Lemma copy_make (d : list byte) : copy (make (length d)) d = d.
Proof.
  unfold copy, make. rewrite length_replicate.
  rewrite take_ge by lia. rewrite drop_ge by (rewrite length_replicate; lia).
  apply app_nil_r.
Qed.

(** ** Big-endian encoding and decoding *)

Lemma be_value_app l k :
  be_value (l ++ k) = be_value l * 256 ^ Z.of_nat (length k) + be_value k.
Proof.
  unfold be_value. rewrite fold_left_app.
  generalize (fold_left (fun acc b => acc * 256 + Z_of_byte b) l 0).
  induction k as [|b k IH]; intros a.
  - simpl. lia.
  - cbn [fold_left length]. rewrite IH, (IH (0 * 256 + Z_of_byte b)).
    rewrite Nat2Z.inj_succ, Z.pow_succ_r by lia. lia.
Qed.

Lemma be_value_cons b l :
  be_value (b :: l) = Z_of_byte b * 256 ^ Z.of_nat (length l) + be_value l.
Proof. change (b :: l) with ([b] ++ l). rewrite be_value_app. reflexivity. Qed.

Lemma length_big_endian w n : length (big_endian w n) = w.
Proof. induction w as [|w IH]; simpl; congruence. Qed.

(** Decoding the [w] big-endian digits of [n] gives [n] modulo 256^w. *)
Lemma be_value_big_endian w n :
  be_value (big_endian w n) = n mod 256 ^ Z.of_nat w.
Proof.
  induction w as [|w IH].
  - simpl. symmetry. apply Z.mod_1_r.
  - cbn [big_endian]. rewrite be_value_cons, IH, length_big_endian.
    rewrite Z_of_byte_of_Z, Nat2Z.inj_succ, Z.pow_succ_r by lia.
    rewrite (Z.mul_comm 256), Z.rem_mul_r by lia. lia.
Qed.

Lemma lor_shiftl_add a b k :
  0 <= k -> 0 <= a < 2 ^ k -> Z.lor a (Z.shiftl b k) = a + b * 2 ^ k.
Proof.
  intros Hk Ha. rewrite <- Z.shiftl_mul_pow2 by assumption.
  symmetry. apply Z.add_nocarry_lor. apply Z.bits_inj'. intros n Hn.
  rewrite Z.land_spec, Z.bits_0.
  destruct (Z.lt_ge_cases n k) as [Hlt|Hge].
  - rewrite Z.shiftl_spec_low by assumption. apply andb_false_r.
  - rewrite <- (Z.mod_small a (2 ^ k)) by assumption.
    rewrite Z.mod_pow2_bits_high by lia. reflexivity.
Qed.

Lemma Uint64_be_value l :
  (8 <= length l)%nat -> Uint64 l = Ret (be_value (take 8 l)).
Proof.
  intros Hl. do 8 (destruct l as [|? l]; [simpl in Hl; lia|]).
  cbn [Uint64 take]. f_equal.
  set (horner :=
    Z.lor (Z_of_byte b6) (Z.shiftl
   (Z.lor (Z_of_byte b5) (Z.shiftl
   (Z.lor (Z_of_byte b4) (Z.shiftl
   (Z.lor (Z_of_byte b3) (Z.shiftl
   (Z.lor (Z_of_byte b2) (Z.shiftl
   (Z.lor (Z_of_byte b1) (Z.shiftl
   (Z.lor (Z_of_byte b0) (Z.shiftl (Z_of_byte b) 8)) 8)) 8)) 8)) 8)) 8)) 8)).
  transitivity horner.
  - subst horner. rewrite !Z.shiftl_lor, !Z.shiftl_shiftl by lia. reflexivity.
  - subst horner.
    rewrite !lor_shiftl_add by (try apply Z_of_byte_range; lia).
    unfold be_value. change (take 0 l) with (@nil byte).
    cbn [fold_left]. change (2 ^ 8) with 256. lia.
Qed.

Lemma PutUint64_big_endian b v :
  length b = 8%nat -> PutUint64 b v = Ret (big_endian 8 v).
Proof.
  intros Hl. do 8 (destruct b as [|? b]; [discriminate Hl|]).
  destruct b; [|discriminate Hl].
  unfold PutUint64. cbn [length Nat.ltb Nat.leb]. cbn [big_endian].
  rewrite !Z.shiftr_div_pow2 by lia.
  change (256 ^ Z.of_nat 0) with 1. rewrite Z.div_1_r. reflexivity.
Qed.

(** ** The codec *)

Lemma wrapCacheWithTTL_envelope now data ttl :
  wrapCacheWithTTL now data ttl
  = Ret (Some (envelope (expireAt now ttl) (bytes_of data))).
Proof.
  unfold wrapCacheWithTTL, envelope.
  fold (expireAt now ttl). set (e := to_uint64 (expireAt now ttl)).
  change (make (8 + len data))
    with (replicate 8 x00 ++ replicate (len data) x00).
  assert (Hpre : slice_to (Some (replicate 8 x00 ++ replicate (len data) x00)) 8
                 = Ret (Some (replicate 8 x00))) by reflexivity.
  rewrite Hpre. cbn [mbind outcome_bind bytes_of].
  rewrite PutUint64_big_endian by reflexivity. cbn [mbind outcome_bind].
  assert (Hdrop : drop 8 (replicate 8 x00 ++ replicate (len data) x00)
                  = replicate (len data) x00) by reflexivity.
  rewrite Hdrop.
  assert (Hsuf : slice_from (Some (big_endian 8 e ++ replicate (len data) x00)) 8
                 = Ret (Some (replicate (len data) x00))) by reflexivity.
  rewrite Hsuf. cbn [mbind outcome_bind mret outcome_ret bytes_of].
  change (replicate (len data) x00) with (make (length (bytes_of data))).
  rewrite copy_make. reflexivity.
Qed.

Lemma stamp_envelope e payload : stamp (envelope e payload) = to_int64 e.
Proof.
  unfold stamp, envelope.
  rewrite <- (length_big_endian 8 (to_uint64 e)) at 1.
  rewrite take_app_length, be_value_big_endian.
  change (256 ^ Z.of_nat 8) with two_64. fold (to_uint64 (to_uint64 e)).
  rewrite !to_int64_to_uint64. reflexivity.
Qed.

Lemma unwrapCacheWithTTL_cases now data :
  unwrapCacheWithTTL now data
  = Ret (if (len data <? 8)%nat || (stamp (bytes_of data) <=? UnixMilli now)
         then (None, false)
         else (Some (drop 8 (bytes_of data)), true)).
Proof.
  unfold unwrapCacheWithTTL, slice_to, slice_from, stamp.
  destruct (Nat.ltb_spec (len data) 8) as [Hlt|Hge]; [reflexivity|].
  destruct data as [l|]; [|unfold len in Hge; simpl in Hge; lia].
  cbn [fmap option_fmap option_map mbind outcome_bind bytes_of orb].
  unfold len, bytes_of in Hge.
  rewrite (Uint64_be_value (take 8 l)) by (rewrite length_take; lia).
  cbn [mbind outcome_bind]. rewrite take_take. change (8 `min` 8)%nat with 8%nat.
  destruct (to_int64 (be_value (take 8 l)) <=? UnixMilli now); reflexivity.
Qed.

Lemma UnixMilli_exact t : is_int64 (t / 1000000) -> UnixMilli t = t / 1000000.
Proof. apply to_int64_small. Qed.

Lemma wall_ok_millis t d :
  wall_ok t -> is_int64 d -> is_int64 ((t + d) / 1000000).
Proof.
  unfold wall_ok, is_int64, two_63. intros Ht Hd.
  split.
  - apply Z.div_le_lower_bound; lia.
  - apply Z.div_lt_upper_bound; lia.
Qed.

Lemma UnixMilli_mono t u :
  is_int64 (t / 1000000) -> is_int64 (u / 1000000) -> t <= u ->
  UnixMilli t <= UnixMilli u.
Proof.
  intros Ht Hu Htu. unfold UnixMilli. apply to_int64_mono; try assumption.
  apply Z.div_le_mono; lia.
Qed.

Your assignment ▸ Copy out, from the records above, every line that holds the string "subst".

Expected output ▸
  - subst horner. rewrite !Z.shiftl_lor, !Z.shiftl_shiftl by lia. reflexivity.
  - subst horner.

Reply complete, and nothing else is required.